-------- Source data

(** * The terminal command engine of [TerminalOverlay.jsx]

    A shallow embedding of the command engine of the portfolio's terminal
    overlay (src/components/terminal/TerminalOverlay.jsx): the tokenizer,
    the command registry with its built-in handlers, [runCommand], the
    keyboard handler [onKeyDown] and the autocomplete hint effect.

    JavaScript strings are sequences of UTF-16 code units; they are modelled
    as lists of code units ([N]).  React state is an explicit record that is
    passed through every operation; the queue of state updaters issued by one
    event handler is applied in order, one event at a time. *)

From Stdlib Require Import NArith ZArith Ascii String Lia.
From stdpp Require Import gmap list sorting strings.

Open Scope N_scope.

(** ** Strings *)

Definition jsstring := list N.

(** A string literal of the source, for literals made of ASCII characters. *)
Definition js (s : string) : jsstring :=
  (fun a => N_of_ascii a) <$> list_ascii_of_string s.

(** ECMAScript WhiteSpace and LineTerminator code points: the characters that
    [\s] matches, [\S] rejects and [String.prototype.trim] strips. *)
Definition is_space (c : N) : bool :=
  (N.leb 9 c && N.leb c 13) || N.eqb c 32 || N.eqb c 160 || N.eqb c 5760
  || (N.leb 8192 c && N.leb c 8202) || N.eqb c 8232 || N.eqb c 8233
  || N.eqb c 8239 || N.eqb c 8287 || N.eqb c 12288 || N.eqb c 65279.

Fixpoint trimStart (s : jsstring) : jsstring :=
  match s with
  | [] => []
  | c :: s' => if is_space c then trimStart s' else s
  end.

Definition trimEnd (s : jsstring) : jsstring := rev (trimStart (rev s)).

(** [s.trim()] *)
Definition trim (s : jsstring) : jsstring := trimEnd (trimStart s).

(** [s.startsWith(p)] *)
Fixpoint startsWith (s p : jsstring) : bool :=
  match p, s with
  | [], _ => true
  | _ :: _, [] => false
  | a :: p', b :: s' => N.eqb a b && startsWith s' p'
  end.

(** [xs.join(sep)] *)
Fixpoint join (sep : jsstring) (xs : list jsstring) : jsstring :=
  match xs with
  | [] => []
  | [x] => x
  | x :: xs' => x ++ sep ++ join sep xs'
  end.

(** [s.includes(p)]: [p] occurs in [s] as a contiguous substring. *)
Fixpoint includes (s p : jsstring) : bool :=
  startsWith s p || match s with [] => false | _ :: s' => includes s' p end.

----------------

- Your task: In full and word for word, restate the data.

- Task answer:
(** * The terminal command engine of [TerminalOverlay.jsx]

    A shallow embedding of the command engine of the portfolio's terminal
    overlay (src/components/terminal/TerminalOverlay.jsx): the tokenizer,
    the command registry with its built-in handlers, [runCommand], the
    keyboard handler [onKeyDown] and the autocomplete hint effect.

    JavaScript strings are sequences of UTF-16 code units; they are modelled
    as lists of code units ([N]).  React state is an explicit record that is
    passed through every operation; the queue of state updaters issued by one
    event handler is applied in order, one event at a time. *)

From Stdlib Require Import NArith ZArith Ascii String Lia.
From stdpp Require Import gmap list sorting strings.

Open Scope N_scope.

(** ** Strings *)

Definition jsstring := list N.

(** A string literal of the source, for literals made of ASCII characters. *)
Definition js (s : string) : jsstring :=
  (fun a => N_of_ascii a) <$> list_ascii_of_string s.

(** ECMAScript WhiteSpace and LineTerminator code points: the characters that
    [\s] matches, [\S] rejects and [String.prototype.trim] strips. *)
Definition is_space (c : N) : bool :=
  (N.leb 9 c && N.leb c 13) || N.eqb c 32 || N.eqb c 160 || N.eqb c 5760
  || (N.leb 8192 c && N.leb c 8202) || N.eqb c 8232 || N.eqb c 8233
  || N.eqb c 8239 || N.eqb c 8287 || N.eqb c 12288 || N.eqb c 65279.

Fixpoint trimStart (s : jsstring) : jsstring :=
  match s with
  | [] => []
  | c :: s' => if is_space c then trimStart s' else s
  end.

Definition trimEnd (s : jsstring) : jsstring := rev (trimStart (rev s)).

(** [s.trim()] *)
Definition trim (s : jsstring) : jsstring := trimEnd (trimStart s).

(** [s.startsWith(p)] *)
Fixpoint startsWith (s p : jsstring) : bool :=
  match p, s with
  | [], _ => true
  | _ :: _, [] => false
  | a :: p', b :: s' => N.eqb a b && startsWith s' p'
  end.

(** [xs.join(sep)] *)
Fixpoint join (sep : jsstring) (xs : list jsstring) : jsstring :=
  match xs with
  | [] => []
  | [x] => x
  | x :: xs' => x ++ sep ++ join sep xs'
  end.

(** [s.includes(p)]: [p] occurs in [s] as a contiguous substring. *)
Fixpoint includes (s p : jsstring) : bool :=
  startsWith s p || match s with [] => false | _ :: s' => includes s' p end.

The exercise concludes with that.